▶ WHAT YOU NEED TO DO
Of the entries below, restate word for word only the section that runs from the line with "A handler runs" to the line with "of whole handler", counting both ends.

▶ INPUT DATA
(* ===== verification/Store.v ===== *)
(** * Store: the in-memory store of [routes/bookings.js] and its handlers

    The router module keeps [let bookings = []] and [let nextBookingId = 1]
    (lines 7-8), shared by every request.  [db] is that pair.  Each route
    handler is a function of the store, the authenticated caller
    ([req.user]) and the request's inputs.  It returns the HTTP response
    and the store after the request.  A handler is written in the [result]
    monad of [Prelude]: an early [return res.status(c).json(...)] is an
    [Err c msg] and leaves the store as it was; [run] turns the outcome
    into the response.  [new Date()] is the clock reading [now], an input.

    The handlers' [catch] blocks answer 500.  Nothing in the modelled
    bodies throws on the values of [Js], so those blocks are not
    reachable in the model.

    A handler runs from start to finish without yielding: Node runs one
    handler at a time and none of these awaits.  So [PUT /:id/status] reads
    and writes the booking in one step.  Interleaved requests are a sequence
    of whole handler runs, which [Lifecycle] uses.  *)

From S2P Require Import Prelude Js Booking.
Open Scope Z_scope.
Open Scope maid_scope.

(** ** State and responses *)

Record db : Type := mkDb { bookings : list booking; nextBookingId : Z }.

Definition initial_db : db := {| bookings := []; nextBookingId := 1 |}.

Record stats : Type := mkStats {
  st_total : Z; st_completed : Z; st_pending : Z; st_totalSpent : Z
}.

(** The [data] of a [{ success: true, data }] answer, or the [message] of
    a [{ success: false, message }] one. *)
Inductive payload : Type :=
| PBooking (b : booking)
| PBookings (l : list booking)
| PStats (s : stats)
| PMessage (m : string).

Record response : Type := mkResp { code : Z; body : payload }.

Definition success (r : response) : bool :=
  match body r with PMessage _ => false | _ => true end.

(** A handler's outcome: the answer and the new store, or an early return. *)
Definition outcome := result (Z * payload * db).

Definition run (d : db) (o : outcome) : response * db :=
  match o with
  | Ok (c, p, d') => (mkResp c p, d')
  | Err c m => (mkResp c (PMessage m), d)
  end.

▶ OUTPUT FOR THIS EXERCISE
    A handler runs from start to finish without yielding: Node runs one
    handler at a time and none of these awaits.  So [PUT /:id/status] reads
    and writes the booking in one step.  Interleaved requests are a sequence
    of whole handler runs, which [Lifecycle] uses.  *)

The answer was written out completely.